- **DIRECTIONS FOR THIS TASK**: Output the records exactly, every one of them.

** DATASET ENTRIES follows **

(** X8: for an accepted chat id, [list_chats] lists the id exactly when
    the session has a record file. *)
Theorem list_chats_lists_the_sessions (w : world) (id : str) :
  SafeChatID_ok id = true ->
  exists chat_ids,
    list_chats w = (w, Ok (JSON_chat_ids chat_ids))
    /\ (id ∈ chat_ids
        <-> os_path_exists (store w) (get_sanitized_history_path id) = true).
Proof.
  intros Hok. eexists. split; [reflexivity|].
  unfold session_files, os_listdir, os_path_exists.
  rewrite list_elem_of_fmap. split.
  - intros (f & Hroot & Hf).
    apply list_elem_of_filter in Hf as [Hjson Hf].
    apply list_elem_of_omap in Hf as (p & Hp & Hname).
    apply endswith_true in Hjson as [g ->].
    rewrite splitext_root_json in Hroot.
    destruct (forallb _ (rev g)) eqn:Edots.
    + exfalso. apply (accepted_has_no_dot id Hok). rewrite Hroot.
      apply elem_of_app. right. left.
    + subst g. apply entry_name_Some in Hname.
      apply elem_of_elements, elem_of_dom in Hp as [c Hc].
      rewrite (history_path_of_accepted id Hok).
      change (py "/" ++ id ++ py ".json") with (47 :: id ++ py ".json").
      rewrite <- Hname, Hc. reflexivity.
  - intros Hex. exists (id ++ py ".json"). split.
    + rewrite splitext_root_json, (accepted_not_all_dots id Hok). reflexivity.
    + apply list_elem_of_filter. split; [apply endswith_app|].
      apply list_elem_of_omap. exists (get_sanitized_history_path id).
      split; [|exact (accepted_entry_name id Hok)].
      apply elem_of_elements, elem_of_dom.
      destruct (store w !! get_sanitized_history_path id); [eauto|discriminate].
Qed.

Lemma list_chats_lists_the_sessions_witness :
  exists chat_ids,
    list_chats (world_abc Unparseable) = (world_abc Unparseable, Ok (JSON_chat_ids chat_ids))
    /\ py "abc" ∈ chat_ids.
Proof.
  destruct (list_chats_lists_the_sessions (world_abc Unparseable) (py "abc") eq_refl)
    as (ids & Hl & Hiff).
  exists ids. split; [exact Hl|]. apply Hiff. vm_compute. reflexivity.
Defined.

(** ** What a request may change *)

Section Footprint.

Variable llama_cli : list str -> result process.
Variable chat_request : ChatRequest.

Local Abbreviation fstep := (step llama_cli chat_request).
Local Abbreviation frun := (run llama_cli chat_request).
Local Abbreviation own_path := (get_sanitized_history_path (chat_id chat_request)).

Lemma finalize_footprint (w : world) (a : str) :
  (store (finalize w chat_request a).1 = store w
   \/ exists c, store (finalize w chat_request a).1 = <[own_path := c]> (store w))
  /\ disk (finalize w chat_request a).1 = disk w
  /\ chat_locks (finalize w chat_request a).1 = chat_locks w
  /\ child (finalize w chat_request a).1 = child w.
Proof.
  unfold finalize.
  destruct (load_chat_data _ _) as [d|e]; [|auto].
  destruct (history d) as [h|]; [|auto].
  unfold save_chat_data. destruct (disk w) eqn:E; cbn [fst store set_store disk];
    rewrite ?E; eauto 6.
Qed.

Lemma step_footprint (w : world) (g : gen) :
  (store (fstep w g).1.1 = store w
   \/ exists c, store (fstep w g).1.1 = <[own_path := c]> (store w))
  /\ disk (fstep w g).1.1 = disk w
  /\ chat_locks w ⊆ chat_locks (fstep w g).1.1.
Proof.
  destruct g as [|cmd|p full|p full|p full|p| |a| |e| ]; cbn [step];
    try (split; [left; reflexivity | split; reflexivity]).
  - destruct (load_chat_data _ _); cbn [fst snd store disk chat_locks touch_lock];
      (split; [left; reflexivity | split; [reflexivity | set_solver]]).
  - destruct (create_subprocess_exec _ _);
      (split; [left; reflexivity | split; reflexivity]).
  - destruct (read1 p) as [[|b t] p']; [destruct (stdout_closes p)|];
      (split; [left; reflexivity | split; reflexivity]).
  - destruct (wait_returns p); [|split; [left; reflexivity | split; reflexivity]].
    destruct (negb _); [split; [left; reflexivity | split; reflexivity]|].
    destruct (assistant_response _);
      (split; [left; reflexivity | split; reflexivity]).
  - destruct (finalize_footprint w a) as (Hs & Hd & Hl & _).
    destruct (finalize _ _ _) as [w' [[]|e']]; cbn [fst snd] in *;
      (split; [exact Hs | split; [exact Hd | rewrite Hl; reflexivity]]).
Qed.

** End of DATASET ENTRIES **

- **RESULT FOR THIS EXERCISE**:
(** X8: for an accepted chat id, [list_chats] lists the id exactly when
    the session has a record file. *)
Theorem list_chats_lists_the_sessions (w : world) (id : str) :
  SafeChatID_ok id = true ->
  exists chat_ids,
    list_chats w = (w, Ok (JSON_chat_ids chat_ids))
    /\ (id ∈ chat_ids
        <-> os_path_exists (store w) (get_sanitized_history_path id) = true).
Proof.
  intros Hok. eexists. split; [reflexivity|].
  unfold session_files, os_listdir, os_path_exists.
  rewrite list_elem_of_fmap. split.
  - intros (f & Hroot & Hf).
    apply list_elem_of_filter in Hf as [Hjson Hf].
    apply list_elem_of_omap in Hf as (p & Hp & Hname).
    apply endswith_true in Hjson as [g ->].
    rewrite splitext_root_json in Hroot.
    destruct (forallb _ (rev g)) eqn:Edots.
    + exfalso. apply (accepted_has_no_dot id Hok). rewrite Hroot.
      apply elem_of_app. right. left.
    + subst g. apply entry_name_Some in Hname.
      apply elem_of_elements, elem_of_dom in Hp as [c Hc].
      rewrite (history_path_of_accepted id Hok).
      change (py "/" ++ id ++ py ".json") with (47 :: id ++ py ".json").
      rewrite <- Hname, Hc. reflexivity.
  - intros Hex. exists (id ++ py ".json"). split.
    + rewrite splitext_root_json, (accepted_not_all_dots id Hok). reflexivity.
    + apply list_elem_of_filter. split; [apply endswith_app|].
      apply list_elem_of_omap. exists (get_sanitized_history_path id).
      split; [|exact (accepted_entry_name id Hok)].
      apply elem_of_elements, elem_of_dom.
      destruct (store w !! get_sanitized_history_path id); [eauto|discriminate].
Qed.

Lemma list_chats_lists_the_sessions_witness :
  exists chat_ids,
    list_chats (world_abc Unparseable) = (world_abc Unparseable, Ok (JSON_chat_ids chat_ids))
    /\ py "abc" ∈ chat_ids.
Proof.
  destruct (list_chats_lists_the_sessions (world_abc Unparseable) (py "abc") eq_refl)
    as (ids & Hl & Hiff).
  exists ids. split; [exact Hl|]. apply Hiff. vm_compute. reflexivity.
Defined.

(** ** What a request may change *)

Section Footprint.

Variable llama_cli : list str -> result process.
Variable chat_request : ChatRequest.

Local Abbreviation fstep := (step llama_cli chat_request).
Local Abbreviation frun := (run llama_cli chat_request).
Local Abbreviation own_path := (get_sanitized_history_path (chat_id chat_request)).

Lemma finalize_footprint (w : world) (a : str) :
  (store (finalize w chat_request a).1 = store w
   \/ exists c, store (finalize w chat_request a).1 = <[own_path := c]> (store w))
  /\ disk (finalize w chat_request a).1 = disk w
  /\ chat_locks (finalize w chat_request a).1 = chat_locks w
  /\ child (finalize w chat_request a).1 = child w.
Proof.
  unfold finalize.
  destruct (load_chat_data _ _) as [d|e]; [|auto].
  destruct (history d) as [h|]; [|auto].
  unfold save_chat_data. destruct (disk w) eqn:E; cbn [fst store set_store disk];
    rewrite ?E; eauto 6.
Qed.

Lemma step_footprint (w : world) (g : gen) :
  (store (fstep w g).1.1 = store w
   \/ exists c, store (fstep w g).1.1 = <[own_path := c]> (store w))
  /\ disk (fstep w g).1.1 = disk w
  /\ chat_locks w ⊆ chat_locks (fstep w g).1.1.
Proof.
  destruct g as [|cmd|p full|p full|p full|p| |a| |e| ]; cbn [step];
    try (split; [left; reflexivity | split; reflexivity]).
  - destruct (load_chat_data _ _); cbn [fst snd store disk chat_locks touch_lock];
      (split; [left; reflexivity | split; [reflexivity | set_solver]]).
  - destruct (create_subprocess_exec _ _);
      (split; [left; reflexivity | split; reflexivity]).
  - destruct (read1 p) as [[|b t] p']; [destruct (stdout_closes p)|];
      (split; [left; reflexivity | split; reflexivity]).
  - destruct (wait_returns p); [|split; [left; reflexivity | split; reflexivity]].
    destruct (negb _); [split; [left; reflexivity | split; reflexivity]|].
    destruct (assistant_response _);
      (split; [left; reflexivity | split; reflexivity]).
  - destruct (finalize_footprint w a) as (Hs & Hd & Hl & _).
    destruct (finalize _ _ _) as [w' [[]|e']]; cbn [fst snd] in *;
      (split; [exact Hs | split; [exact Hd | rewrite Hl; reflexivity]]).
Qed.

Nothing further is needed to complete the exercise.